Allen et al. (1998) indicated that a total of 9 human MUC genes had been
identified to date. Like the others, MUC2 is characterized by tandem and
irregular repeat sequences rich in threonine and serine, the potential
sites of attachment of the oligosaccharide chains. The MUC2 gene product
has more than 5,100 amino acids in its commonest allelic form. The MUC2
product is polymerized end to end through disulfide bridges to form
large secreted polymeric gel-forming mucins.
Rousseau et al. (2004) described the domain structure of human MUC2.
MUC2 contains an N-terminal signal peptide, followed by several Von
Willebrand factor (VWF; 193400)-like domains, a cysteine-rich domain, a
small invariant tandem repeat domain, a second cysteine-rich domain, the
main tandem repeat domain, a second group of VWF-like domains, and a
C-terminal cystine knot domain.
Using real-time RT-PCR, Moehle et al. (2006) found that MUC2 was highly
expressed in adult small intestine and colon. Expression was lower in
fetal lung and adult trachea and stomach, with weak expression in
skeletal muscle, testis, and prostate. No expression was detected in
other tissues examined.
GENE STRUCTURE
As the first intestinal mucin gene to be described, MUC2 has become
important as a prototype for secreted mucins in several organ systems.
Toribara et al. (1991) showed that MUC2 contains 2 distinct regions
which have with a high degree of internal homology but no significant
homology to each other. Region 1 consists mostly of 48-bp repeats which
are interrupted in places by 21 to 24 bp segments. Region 2 is composed
of 69-bp tandem repeats arranged in an uninterrupted array of up to 115
individual units. Southern analysis of genomic DNA samples using TaqI
and HinfI revealed both length and sequence polymorphisms occurring in
region 2. The sequence polymorphisms had different ethnic distributions
while the length polymorphisms were attributable to variable numbers of
tandem repeats (VNTRs).
Rousseau et al. (2004) determined that the MUC2 gene contains
twenty-nine 5-prime exons, 1 large central exon containing the tandem
repeat sequences, and nineteen 3-prime exons.
MAPPING
Using the clone isolated by Gum et al. (1989) in the study of somatic
cell hybrids, Griffiths et al. (1989) showed that the MUC2 gene is
located on chromosome 11. By in situ hybridization, Griffiths et al.

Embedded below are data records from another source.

(** ** Assumptions *)

(** Bounds on the prices: every one is below [2^24] (so sums of a few of them fit
    an [unsigned]), an instruction that lets the program go on costs something,
    and the stipend of a call is paid for by the caller. *)
Definition schedule_ok (s : VVMSchedule) : bool :=
  forallb (fun c => (0 <=? c) && (c <=? 2 ^ 24))
    (tierStepGas s ++
     [expGas s; expByteGas s; sha3Gas s; sha3WordGas s; sloadGas s; sstoreSetGas s;
      sstoreResetGas s; sstoreRefundGas s; logGas s; logDataGas s; logTopicGas s; createGas s; callGas s;
      callStipend s; callValueTransferGas s; callNewAccountGas s; memoryGas s; quadCoeffDiv s;
      extcodesizeGas s; extcodecopyGas s; balanceGas s; suicideGas s; blockhashGas s]) &&
  forallb (fun c => 1 <=? c)
    (ztake 6 (zdrop 1 (tierStepGas s)) ++
     [expGas s; sha3Gas s; sloadGas s; sstoreSetGas s; sstoreResetGas s; logGas s; createGas s;
      callGas s; quadCoeffDiv s; extcodesizeGas s; extcodecopyGas s; balanceGas s; blockhashGas s]) &&
  (zlen (tierStepGas s) =? 8) && (0 <=? copyGas s) && (copyGas s <=? 16) &&
  (callStipend s <=? callValueTransferGas s).

Lemma schedules_ok :
  forallb schedule_ok
    [DefaultSchedule; FrontierSchedule; HomesteadSchedule; EIP150Schedule; EIP158Schedule;
     ByzantiumSchedule; EWASMSchedule; ConstantinopleSchedule] = true.
Proof. vm_compute. reflexivity. Qed.

Abbreviation u256_ok := (uint_ok 256).

Definition hash_ok (N : nat) (h : bytes) : Prop := List.length h = N /\ bytes_ok h.
Definition buffer_ok (b : bytes) : Prop := bytes_ok b /\ zlen b < 2 ^ 63.

(** The values the environment gives are of their types. *)
Record env_ok (E : Env) : Prop := {
  env_sched : schedule_ok (vvmSchedule E) = true;
  env_my : hash_ok 20 (myAddress E);
  env_value : u256_ok (value E);
  env_price : u256_ok (gasPrice E);
  env_data : buffer_ok (data E);
  env_code : buffer_ok (code E);
  env_time : u256_ok (timestamp E);
  env_number : u256_ok (number E);
  env_difficulty : u256_ok (difficulty E);
  env_limit : u256_ok (gasLimit E)
}.

(** The parameters of a nested call: of their types, paid by the caller itself
    unless nothing is paid, and static when the caller is. *)
Record params_ok (E : Env) (p : CallParameters) : Prop := {
  params_receive : hash_ok 20 (receiveAddress p);
  params_transfer : u256_ok (valueTransfer p);
  params_apparent : u256_ok (apparentValue p);
  params_gas : 0 <= cp_gas p < 2 ^ 64;
  params_data : buffer_ok (cp_data p);
  params_sender : senderAddress p = myAddress E \/ valueTransfer p = 0;
  params_static : staticCall E = true -> cp_staticCall p = true
}.

(** An invariant of what is behind the interface. *)
Class ExtInvariant (X : Type) := ext_inv : X -> Prop.

(** What holds when a call or a creation is made: the balance was just read and is
    enough, and the depth is below the limit. *)
Definition affordable {X} {EX : ExtVMFace X} {EI : ExtInvariant X} (E : Env) (v : Z) (x : X) : Prop :=
  depth E < 1024 /\ exists x0 b, ext_inv x0 /\ balance x0 (myAddress E) = (b, x) /\ v <= b.

(** What the interpreter relies on from [ExtVMFace]: the invariant is kept,
    results are of their types, and the gas left by a nested call or creation is
    at most the gas given. *)
Class ExtVMLaws (X : Type) {EX : ExtVMFace X} {EI : ExtInvariant X} (E : Env) : Prop := {
  store_ok : forall x k v x', store x k = (v, x') -> ext_inv x -> u256_ok k -> u256_ok v /\ ext_inv x';
  setStore_ok : forall x k v, ext_inv x -> staticCall E = false -> u256_ok k -> u256_ok v -> ext_inv (setStore x k v);
  balance_ok : forall x a v x', balance x a = (v, x') -> ext_inv x -> u256_ok v /\ ext_inv x';
  codeAt_ok : forall x a c x', codeAt x a = (c, x') -> ext_inv x -> buffer_ok c /\ ext_inv x';
  codeSizeAt_ok : forall x a v x', codeSizeAt x a = (v, x') -> ext_inv x -> u256_ok v /\ ext_inv x';
  exists_ok : forall x a b x', exists_ x a = (b, x') -> ext_inv x -> ext_inv x';
  blockHash_ok : forall x n h x', blockHash x n = (h, x') -> ext_inv x -> u256_ok n -> ext_inv x';
  suicide_ok : forall x a, ext_inv x -> staticCall E = false -> hash_ok 20 a -> ext_inv (suicide x a);
  log_ok : forall x ts d, ext_inv x -> staticCall E = false -> ext_inv (log x ts d);
  add_refunds_ok : forall x n, ext_inv x -> staticCall E = false -> ext_inv (add_refunds x n);
  create_ok : forall x v g c op salt a o g' x', affordable E v x ->
    u256_ok v -> 0 <= g < 2 ^ 64 -> buffer_ok c -> u256_ok salt ->
    create x v g c op salt = ((a, o), g', x') -> buffer_ok o /\ 0 <= g' <= g /\ ext_inv x';
  call_ok : forall x p b o g' x', affordable E (valueTransfer p) x -> params_ok E p ->
    call x p = ((b, o), g', x') -> buffer_ok o /\ 0 <= g' <= cp_gas p /\ ext_inv x'
}.

(** The instructions that only [optimize] puts in the code. *)
Definition is_JUMPC (op : Z) : bool :=
  (op =? Instruction.code Instruction.JUMPC) || (op =? Instruction.code Instruction.JUMPCI).

Section Prepared.
Variable P : prepared.

Definition valid_dest (v : Z) : Prop := is_Some (verifyJumpDest (p_jumpDests P) v).

(** Falling through to [p] with [v] on top of the stack is fine. *)
Definition fall_ok (starts : Z -> Prop) (p v : Z) : Prop :=
  starts p /\ (is_JUMPC (get (p_code P) p) = true -> valid_dest v).

(** Prepared code, [starts] being the places where an instruction starts. *)
Record prepared_ok (starts : Z -> Prop) : Prop := {
  start_0 : starts 0 /\ is_JUMPC (get (p_code P) 0) = false;
  code_bytes : buffer_ok (p_code P);
  start_range : forall p, starts p -> 0 <= p < zlen (p_code P);
  dest_ok : forall v pc, 0 <= v -> verifyJumpDest (p_jumpDests P) v = Some pc ->
    pc = v /\ starts pc /\ get (p_code P) pc = Instruction.code Instruction.JUMPDEST;
  next_ok : forall p, starts p -> let op := get (p_code P) p in
    op <> Instruction.code Instruction.STOP -> isPush op = false ->
    op <> Instruction.code Instruction.PUSHC ->
    starts (p + 1) /\ is_JUMPC (get (p_code P) (p + 1)) = false;
  push_ok : forall p, starts p -> let n := nPush_of (get (p_code P) p) in
    isPush (get (p_code P) p) = true ->
    fall_ok starts (p + 1 + n) (be_val (ztake n (zdrop (p + 1) (p_code P))));
  pushc_ok : forall p, starts p -> get (p_code P) p = Instruction.code Instruction.PUSHC ->
    p + 3 < zlen (p_code P) /\
    exists v, zat (p_pool P) (Z.lor (Z.shiftl (get (p_code P) (p + 1)) 8) (get (p_code P) (p + 2))) = Some v /\
      u256_ok v /\ fall_ok starts (p + 3 + get (p_code P) (p + 3)) v
}.
End Prepared.

Module VMSafety.
Section Safety.
Context {X : Type} {EX : ExtVMFace X} {EI : ExtInvariant X}.
Variable E : Env.
Context {EL : ExtVMLaws X E}.
Variable P : prepared.
Variable starts : Z -> Prop.
Hypothesis HE : env_ok E.
Hypothesis HP : prepared_ok P starts.

Abbreviation VM_M A := (M (vm X) exn A).
Abbreviation sch := (vvmSchedule E).

(** ** The invariant *)

(** The machine between two operations of an instruction. *)
Record inv (s : vm X) : Prop := {
  inv_stack : List.length (m_stack s) = 1024%nat;
  inv_words : Forall u256_ok (m_stack s);
  inv_spp : 0 <= m_SPP s <= 1024;
  inv_mem : bytes_ok (m_mem s) /\ zlen (m_mem s) < 2 ^ 64;
  inv_gas : uint_ok 64 (m_io_gas s);
  inv_ret : buffer_ok (m_returnData s);
  inv_out : buffer_ok (m_output s);
  inv_ext : ext_inv (m_ext s)
}.

(** What the operations of an instruction leave as they found it. *)
Record frame (s0 s : vm X) : Prop := {
  fr_sp : m_SP s = m_SP s0;
  fr_spp : m_SPP s = m_SPP s0;
  fr_op : m_OP s = m_OP s0;
  fr_pc : m_PC s = m_PC s0;
  fr_bounce : m_bounce s = m_bounce s0
}.

(** The state of an instruction in progress, from [s0] on: [K] the stack array, [L] bytes
    of memory at least, between [R] and [U] to be charged, [C] bytes to be copied, and at least
    [G] paid. *)
Record st (s0 : vm X) (K : list Z) (L R U C G : Z) (s : vm X) : Prop := {
  st_inv : inv s;
  st_frame : frame s0 s;
  st_mem : L <= zlen (m_mem s);
  st_run : R <= m_runGas s <= U;
  st_copy : m_copyMemSize s = C;
  st_gas : m_io_gas s + G <= m_io_gas s0;
  st_stack : m_stack s = K
}.

(** An exception: never an access outside an object, no gas is created, and what
    is behind the interface keeps its invariant. *)
Definition fair (e : exn) : Prop :=
  match e with BadAccess => False | RevertInstruction o => buffer_ok o | _ => True end.
Definition fails (s0 : vm X) (e : exn) (s : vm X) : Prop :=
  fair e /\ 0 <= m_io_gas s <= m_io_gas s0 /\ ext_inv (m_ext s).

(1990) assigned the gene to 11p15. Analysis of the CEPH (Centre d'Etude
du Polymorphisme Humain) families showed that MUC2 is part of the tight
linkage group on 11p15 that contains HRAS (190020), INS (176730), TH
(191290), and HBB (141900).
Rousseau et al. (2004) determined that the MUC2 and MUC6 (158374) genes
are located 38.5 kb apart in a head-to-head orientation within a gene
complex on chromosome 11p15.5.
GENE FAMILY
Tracheobronchial mucin (MUC5AC; 158373), which was also mapped to 11p15,
was thought to be distinct from MUC2. However, Shankar et al. (1995)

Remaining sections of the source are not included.